------ Input data

Lemma safe_layer : safe_at 64 0 (layer_reader 64) (λ _, True).
Proof.
  apply safe_scalar; [lia|by vm_compute|]. intros size Hsize d o Ho Hl Hd.
  pose proof (safe_string 64 size (λ l, mret l) 0 (λ _, True) ltac:(lia)
    ltac:(unfold in_u in *; cbn in *; lia) ltac:(intros; by apply safe_ret) d o Ho Hl Hd) as Hs.
  unfold mbind, reader_bind, mret, reader_ret in Hs. by destruct (read_string 64 size d o) as [[? ?]| |].
Qed.

Lemma safe_request : safe_at 64 107 (request_fields 64) (λ _, True).
Proof.
  unfold request_fields. do 6 safe_raw_step.
  eapply safe_then; [apply safe_list, safe_layer|]. intros. by apply safe_ret.
Qed.

Lemma safe_response : safe_at 64 165 (response_fields 64) (λ _, True).
Proof.
  unfold response_fields. do 5 safe_raw_step. 
  match goal with H : in_u _ ?n |- safe_at _ _ (_ ← rd_room _ (?n + 64); _) _ =>
    rename H into Hn; rename n into size end. unfold in_u in Hn. cbn in Hn.
  apply safe_room; [lia|unfold in_u; cbn; lia|].
  eapply safe_bind; [apply fixed_raw; lia|lia|]. intros body _. rewrite Z.add_simpl_l.
  eapply safe_bind; [apply fixed_raw_array|cbn; lia|]. intros sg _. by apply safe_ret.
Qed.

(** ** The keystream cancels itself *)

Lemma lxor_bytes_range a b : in_u 8 (Z.lxor (byte_val a) (byte_val b)).
Proof.
  pose proof (byte_val_range a) as Ha. pose proof (byte_val_range b) as Hb.
  unfold in_u in *. split; [apply Z.lxor_nonneg; lia|].
  destruct (Z.eq_dec (Z.lxor (byte_val a) (byte_val b)) 0) as [->|Hne]; [lia|].
  assert (0 <= Z.lxor (byte_val a) (byte_val b)) by (apply Z.lxor_nonneg; lia).
  apply Z.log2_lt_pow2; [lia|].
  eapply Z.le_lt_trans; [apply Z.log2_lxor; lia|].
  apply Z.max_lub_lt.
  - destruct (Z.eq_dec (byte_val a) 0) as [->|]; [done|]. apply Z.log2_lt_pow2; lia.
  - destruct (Z.eq_dec (byte_val b) 0) as [->|]; [done|]. apply Z.log2_lt_pow2; lia.
Qed.

Lemma xor_byte_twice a b : xor_byte (xor_byte a b) b = a.
Proof.
  unfold xor_byte. rewrite byte_val_to_byte, (wrap_small 8) by apply lxor_bytes_range.
  rewrite Z.lxor_assoc, Z.lxor_nilpotent, Z.lxor_0_r. apply to_byte_val.
Qed.

Section onion.
Context `{Crypto}.

Lemma xor_zip_twice (input block : bytes) :
  zip_with xor_byte (zip_with xor_byte input block) block =
  take (length block) input.
Proof.
  revert block. induction input as [|a input IH]; intros [|b block]; cbn; try done.
  by rewrite IH, xor_byte_twice.
Qed.

Lemma length_xor_blocks n counter seed input :
  (length input <= 32 * n)%nat → length (xor_blocks n counter seed input) = length input.
Proof.
  revert counter input. induction n as [|n IH]; intros counter input Hn.
  { destruct input; [done|]. cbn in Hn. lia. }
  cbn [xor_blocks]. destruct input as [|a input0] eqn:E; [done|]. rewrite <- E in *.
  rewrite length_app, length_zip_with, length_arr, IH; rewrite length_drop; lia.
Qed.

Lemma xor_blocks_twice n counter seed input :
  (length input <= 32 * n)%nat →
  xor_blocks n counter seed (xor_blocks n counter seed input) = input.
Proof.
  revert counter input. induction n as [|n IH]; intros counter input Hn.
  { destruct input; [done|]. cbn in Hn. lia. }
  pose proof (length_xor_blocks (S n) counter seed input Hn) as Hl.
  cbn [xor_blocks] in Hl |- *. destruct input as [|a input0] eqn:E; [done|]. rewrite <- E in *.
  set (block := arr (blake3 (seed ++ le_bytes 4 counter))) in *.
  assert (Hb : length block = 32%nat) by apply length_arr.
  set (rest := xor_blocks n (u32 (counter + 1)) seed (drop (length block) input)) in *.
  destruct (zip_with xor_byte input block ++ rest) as [|x xs] eqn:Ex.
  { subst input. by cbn in Hl. }
  rewrite <- Ex. assert (Hz : length (zip_with xor_byte input block) = (32 `min` length input)%nat)
    by (rewrite length_zip_with, Hb; lia).
  assert (Hrest : (length (drop (length block) input) <= 32 * n)%nat) by (rewrite length_drop; lia).
  destruct (decide (length input <= 32)%nat) as [Hs|Hs].
  - assert (rest = []) as ->.
    { unfold rest. rewrite Hb, drop_ge by lia. by destruct n. }
    rewrite app_nil_r, xor_zip_twice, take_ge by lia.
    rewrite drop_ge by lia. destruct n; by rewrite app_nil_r.
  - assert (Hz32 : length (zip_with xor_byte input block) = 32%nat) by lia.
    rewrite drop_app_length' by lia. unfold rest at 2. rewrite IH by done.
    rewrite zip_with_app_l, Hz32, take_ge, drop_ge by lia.
    replace (zip_with xor_byte rest []) with (@nil byte) by (by destruct rest).
    rewrite app_nil_r, xor_zip_twice. apply take_drop.
Qed.

Lemma keystream_twice input seed :
  xor_with_keystream (xor_with_keystream input seed) seed = input.
Proof.
  unfold xor_with_keystream. rewrite length_xor_blocks by lia. apply xor_blocks_twice. lia.
Qed.

Lemma len_keystream input seed : len (xor_with_keystream input seed) = len input.
Proof. unfold len, xor_with_keystream. by rewrite length_xor_blocks by lia. Qed.

(** The node a layer is for peels it. *)
Lemma decrypt_wrapped hop next current :
  decrypt_onion_layer hop (wrap_layer hop next current) = Some current.
Proof.
  unfold decrypt_onion_layer, wrap_layer.
  assert (Hl : len (xor_with_keystream (arr next ++ current) (arr hop)) = 32 + len current)
    by (rewrite len_keystream, len_app, len_arr; done).
  pose proof (len_nonneg current).
  rewrite len_app. change (len onion_tag) with 3.
  rewrite (proj2 (Z.ltb_ge _ _)) by lia.
  change (take 3 (onion_tag ++ xor_with_keystream (arr next ++ current) (arr hop))) with onion_tag.
  rewrite bool_decide_eq_true_2 by done. cbn [negb].
  change (drop 3 (onion_tag ++ xor_with_keystream (arr next ++ current) (arr hop))) with
    (xor_with_keystream (arr next ++ current) (arr hop)).
  rewrite keystream_twice, len_app, len_arr, (proj2 (Z.ltb_ge _ _)) by lia.
  by rewrite drop_app_length' by (by rewrite length_arr).
Qed.

Lemma len_decrypted local layer d :
  decrypt_onion_layer local layer = Some d → len layer = 35 + len d.
Proof.
  unfold decrypt_onion_layer. destruct (len layer <? _) eqn:E1; [done|].
  destruct (negb _); [done|]. destruct (_ <? 32) eqn:E2; [done|]. intros [= <-]. bool_to_prop.
  rewrite len_keystream in E2. unfold len in *. rewrite length_drop.
  pose proof (len_keystream (drop 3 layer) (arr local)) as Hk. unfold len in Hk.
  rewrite length_drop in *. lia.
Qed.

(** The layers of a parsed request fit into what it was parsed from. *)
Lemma parsed_layers d q :
  request_from_bytes d = Some q → 107 + Z.of_nat (onion_size q) <= len d.
Proof.
  intros E. destruct (decode_sound (CodecLaws := ContentRequest_codec_laws) d q E) as (tail & -> & _). cbn [encode ContentRequest_codec].
  rewrite len_app, len_request. pose proof (len_nonneg tail).
  assert (Z.of_nat (onion_size q) <= len (mjoin (layer_to_bytes <$> onion_layers q))); [|lia].
  unfold onion_size. fold (len (mjoin (onion_layers q))).
  induction (onion_layers q) as [|l ls IH]; [done|].
  change (mjoin (layer_to_bytes <$> l :: ls)) with (layer_to_bytes l ++ mjoin (layer_to_bytes <$> ls)).
  change (mjoin (l :: ls)) with (l ++ mjoin ls).
  unfold layer_to_bytes at 1. rewrite !len_app, len_le_bytes. lia.
Qed.

(** The next request in an onion has smaller layers. *)
Lemma onion_shrinks local q layer ls d next :
  onion_layers q = layer :: ls → decrypt_onion_layer local layer = Some d →
  request_from_bytes d = Some next → (onion_size next < onion_size q)%nat.
Proof.
  intros Hl Hd Hn. pose proof (len_decrypted _ _ _ Hd). pose proof (parsed_layers _ _ Hn).
  unfold onion_size at 2. rewrite Hl. change (mjoin (layer :: ls)) with (layer ++ mjoin ls).
  rewrite length_app. unfold len in *. lia.
Qed.

Lemma handle_fuel_enough unset n q now r :
  (onion_size q < n)%nat → is_Some (handle_fuel unset n q now r).
Proof.
  revert q r. induction n as [|n IH]; intros q r Hn; [lia|]. cbn [handle_fuel].
  destruct (hop_limit q =? 0); [by eexists|].
  destruct (onion_layers q) as [|layer ls] eqn:El; [by eexists|].
  destruct (decrypt_onion_layer _ layer) as [d|] eqn:Ed; [|by eexists].
  destruct (request_from_bytes d) as [next|] eqn:En; [|by eexists].
  pose proof (onion_shrinks _ _ _ _ _ _ El Ed En). apply IH. lia.
Qed.

(** More fuel changes nothing. *)
Lemma handle_fuel_more unset n m q now r res :
  handle_fuel unset n q now r = Some res → (n <= m)%nat → handle_fuel unset m q now r = Some res.
Proof.
  revert m q r. induction n as [|n IH]; intros m q r E Hm; [done|].
  destruct m as [|m]; [lia|]. cbn [handle_fuel] in *.
  destruct (hop_limit q =? 0); [done|]. destruct (onion_layers q) as [|layer ls]; [done|].
  destruct (decrypt_onion_layer _ layer) as [d|]; [|done].
  destruct (request_from_bytes d) as [next|]; [|done]. apply IH; [done|lia].
Qed.

(** The recursion, without fuel. *)
Lemma handle_unfold unset q now r :
  handle_content_request unset q now r =
  let r := count_request_received r in
  if hop_limit q =? 0 then Some ([], r)
  else
    match onion_layers q with
    | [] => Some (handle_plain unset q now r)
    | layer :: _ =>
        match decrypt_onion_layer (ro_local r) layer with
        | None => Some ([], r)
        | Some d =>
            match request_from_bytes d with
            | None => Some ([], r)
            | Some next => handle_content_request unset next now r
            end
        end
    end.
Proof.
  unfold handle_content_request at 1. cbn [handle_fuel].
  destruct (hop_limit q =? 0); [done|]. destruct (onion_layers q) as [|layer ls] eqn:El; [done|].
  destruct (decrypt_onion_layer _ layer) as [d|] eqn:Ed; [|done].
  destruct (request_from_bytes d) as [next|] eqn:En; [|done].
  pose proof (onion_shrinks _ _ _ _ _ _ El Ed En).
  destruct (handle_fuel_enough unset (S (onion_size next)) next now (count_request_received r))
    as [res Hres]; [lia|].
  unfold handle_content_request. rewrite Hres. eapply handle_fuel_more; [exact Hres|lia].
Qed.

End onion.

(** ** Requests without a route *)

(** Without a usable host a request goes to the zero node. *)
Lemma request_without_route `{Crypto} c hops random now r :
  find_hosts_for_content c (routing_table r) = [] → request_send r = true →
  ∃ id q r', request_content c hops random now r = (id, [SendRequest (zeros 32) q], r') ∧
    hop_limit q <= MAX_HOP_LIMIT ∧ requests_sent r' = u64 (requests_sent r + 1) ∧
    get_pending_request id r' = Some (MkPendingRequest id c (ro_local r) now 0).
Proof.
  intros Hh Hs. unfold request_content.
  destruct (generate_request_id random r) as [id r1] eqn:Eg. injection Eg as Eid Er.
  change (array_empty _) with false. cbn [negb].
  eexists _, _, _. split.
  - unfold send_request_to_peer, select_next_hop, select_best_host. subst r1.
    cbn [request_send track with_pending count_id routing_table]. rewrite Hs, Hh. reflexivity.
  - cbn [hop_limit]. split; [lia|]. subst r1. split; [done|].
    unfold get_pending_request. cbn. by rewrite lookup_insert_eq.
Qed.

------------

## What the exercise asks
Repeat the material above exactly, beginning with its first line and ending with the line that holds "ltac:(unfold in_u in", and leave out everything else.

## Result of this task
Lemma safe_layer : safe_at 64 0 (layer_reader 64) (λ _, True).
Proof.
  apply safe_scalar; [lia|by vm_compute|]. intros size Hsize d o Ho Hl Hd.
  pose proof (safe_string 64 size (λ l, mret l) 0 (λ _, True) ltac:(lia)
    ltac:(unfold in_u in *; cbn in *; lia) ltac:(intros; by apply safe_ret) d o Ho Hl Hd) as Hs.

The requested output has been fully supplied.